Thornwell planning return for Saints teams
Thornwell returned as a charter school, opening for elementary and middle-school children for the 2019-20 academic year, and now administrators say the Saints will return to athletic competition as early as this spring. The current plan is to bring back high school football by 2023-24.
“Thornwell was a big part of the Laurens County sports landscape for a long time,” said Thornwell Booster Club President Jay Gardner at Thursday’s Laurens County Touchdown Club meeting. “Now, the Saints are back.”
Gardner had served as an unpaid athletic director, but has shifted to heading up the booster club. The school has hired Kayla Duncan as its first paid athletic director.
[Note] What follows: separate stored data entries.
Lemma kernel_then_flatten q k v scale p w a cz sb g B Sq Sk H D :
  shape q = [B; Sq; H; D] -> shape k = [B; Sk; H; D] ->
  shape v = [B; Sk; H; D] -> alibi_ok a B H = true ->
  (-1 <= w.1)%Z -> (-1 <= w.2)%Z ->
  exists out,
    (o ← flash_attn_sigmoid_func q k v (Some scale) p w a cz sb;
     lift (flatten o 2)) g
    = Ok (out, if Req_dec_T p 0 then g else rng_skip (B * H * Sq * Sk) g)
    /\ shape out = [B; Sq; H * D] /\ dtype out = dtype q
    /\ forall b i h d, d < D ->
         data out [b; i; h * D + d]
         = attn_out (mkKernelArgs q k v B Sq Sk H D scale p w a cz sb)
             g b i h d.
Proof.
  intros Hq Hk Hv Ha Hw1 Hw2. rewrite bind_run.
  rewrite (kernel_on_consistent_shapes _ _ _ B Sq Sk H D) by assumption.
  unfold kernel_run at 1. cbn [kB kSq kSk kH kD kq kdropout_p].
  set (kout := mkTensor _ _ _).
  destruct (flatten_heads kout B Sq H D eq_refl)
    as (out & Hf & Hsh & Hdt & Hdata).
  rewrite lift_run, Hf. exists out.
  split; [reflexivity|]. split; [assumption|]. split; [assumption|].
  intros b i h d0 Hd0. rewrite Hdata by assumption. reflexivity.
Qed.

Lemma in_range_flat_heads idx B N H D :
  in_range idx [B; N; H * D] ->
  exists b i h d,
    idx = [b; i; h * D + d] /\ b < B /\ i < N /\ h < H /\ d < D.
Proof.
  intros Hr. inv_range Hr.
  assert (HD : D <> 0) by (intros ->; lia).
  exists i, i0, (i1 / D), (i1 mod D).
  split.
  - do 3 f_equal. rewrite (Nat.div_mod_eq i1 D) at 1. lia.
  - repeat split; try assumption.
    + apply Nat.Div0.div_lt_upper_bound. lia.
    + apply Nat.mod_upper_bound. assumption.
Qed.

(** ** The fused helper against the unfused one *)

Lemma fused_kernel_input_unscaled qkv B N H D :
  shape qkv = [B; N; 3; H; D] -> D <> 0 ->
  fused_kernel_input qkv false = Ok qkv.
Proof.
  intros Hs HD. unfold fused_kernel_input, size_last. rewrite Hs. cbn [last].
  destruct D as [|d]; [done|]. reflexivity.
Qed.
(** X3 (what ValidatePositiveFrequencySignal accepts).
    [ValidatePositiveFrequencySignal] returns [nil] exactly for the spectra
    that [ValidateComplexSignal] accepts and whose frequencies all fail the
    test [freq < 0]: at least one value, as many frequencies as values, a
    non-zero timestamp, every value finite, and every frequency finite and
    not below zero (a negative zero passes). *)
Theorem X3_ValidatePositiveFrequencySignal_accepts_iff (cs : ComplexSignal) :
  ValidatePositiveFrequencySignal cs = None
  <-> (cValues cs <> []
       /\ length (cValues cs) = length (cFrequencies cs)
       /\ cTimestamp cs <> 0%Z
       /\ (forall v, In v (cValues cs) ->
             PrimFloat.is_finite (re v) = true
             /\ PrimFloat.is_finite (im v) = true)
       /\ (forall f, In f (cFrequencies cs) ->
             PrimFloat.is_finite f = true /\ (f <? 0)%float = false)).
Proof.
  unfold ValidatePositiveFrequencySignal.
  destruct (ValidateComplexSignal cs) as [e|] eqn:Ev.
  - split; [discriminate|]. intros (A & B & C & D & E).
    assert (H : ValidateComplexSignal cs = None).
    { apply ValidateComplexSignal_None.
      rewrite all_finite_complex, all_finite, length_not_nil.
      repeat split; auto; try (apply D; assumption).
      intros f Hf. apply E, Hf. }
    congruence.
  - apply ValidateComplexSignal_None in Ev.
    rewrite all_finite_complex, all_finite, length_not_nil in Ev.
    destruct Ev as (A & B & C & D & E).
    rewrite scanNegative_None, existsb_false_In. split.
    + intros H. repeat split; auto; try (apply D; assumption).
    + intros (_ & _ & _ & _ & H) f Hf. apply H, Hf.
Qed.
“I wear a lot of hats and do a lot of things,” said Duncan, who is also the school’s wellness coordinator and a physical education instructor.
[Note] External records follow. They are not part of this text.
(** * KERALA-STRINGS: the registration server ([server.py])

    A shallow embedding of the Flask request handlers of [server.py] and
    of the part of the PostgreSQL connection they drive, followed by the
    properties of the handlers.

    Python values are modelled as follows: [str | None] is
    [option string], a value bound as an SQL parameter is a [value]
    ([None] is SQL NULL), a [dict] is a [gmap], the form ([MultiDict]) is
    an association list read by first match, and an exception raised
    inside a handler is a value of [exn] threaded through the small
    state-and-error monad [DB].

    The database engine is not part of the repository.  Its table is a
    list of rows with the rows of the open transaction kept apart, and
    what it answers to each call (carried out, or an exception) is a
    parameter, [server_behaviour], over which the properties quantify.
    Of the start-up code only its result is kept: the module is
    connected or it is not ([link]). *)

From Stdlib Require Import ZArith List Ascii String Bool Lia.
From stdpp Require Import base option list gmap strings fin_maps.

Import ListNotations.
Local Open Scope string_scope.
Local Open Scope Z_scope.
Local Open Scope list_scope.

(** ** Python values and helpers *)

(** What the handler binds as an SQL parameter: [None], an [int] or a
    [str]. *)
Inductive value :=
| VNone
| VInt (n : Z)
| VStr (s : string).

#[global] Instance value_eq_dec : EqDecision value.
Proof. solve_decision. Defined.

Definition of_str (o : option string) : value :=
  match o with
  | Some s => VStr s
  | None => VNone
  end.

Definition of_int (o : option Z) : value :=
  match o with
  | Some n => VInt n
  | None => VNone
  end.

(** [val is None] *)
Definition is_none (v : value) : bool :=
  match v with
  | VNone => true
  | _ => false
  end.

(** Truth value of a [str | None]: [None] and [''] are false. *)
Definition truthy (o : option string) : bool :=
  match o with
  | Some s => negb (String.eqb s "")
  | None => false
  end.

(** [a or b] on [str | None]. *)
Definition py_or (a b : option string) : option string :=
  if truthy a then a else b.

Infix "||?" := py_or (at level 51, right associativity).

(** [needle in hay] on strings. *)
Fixpoint contains (needle hay : string) : bool :=
  String.prefix needle hay
  || match hay with
     | EmptyString => false
     | String _ hay' => contains needle hay'
     end.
Thornwell has restricted its athletics thus far to intramurals and strength and conditioning, due to COVID-19, but Duncan said she expects that to change soon with baseball and golf.
“We just hired a baseball coach, and we plan on having a C-team this season,” she said. “We’re trying to make a schedule now.”
There are considerable challenges to starting an athletic program virtually from scratch, not the least of which will be raising the money to fund it. Thornwell currently has no money budgeted for the athletic department, so Gardner said his focus has shifted to fundraising.
Duncan said she is hoping the school will be able to add an athletic line item to upcoming budgets, but in the meantime will be looking for help from the community and Thornwell alumni who want to see the Saints march back into interscholastic competition.
“We’re trying hard to make the spring season something big and special,” Duncan said.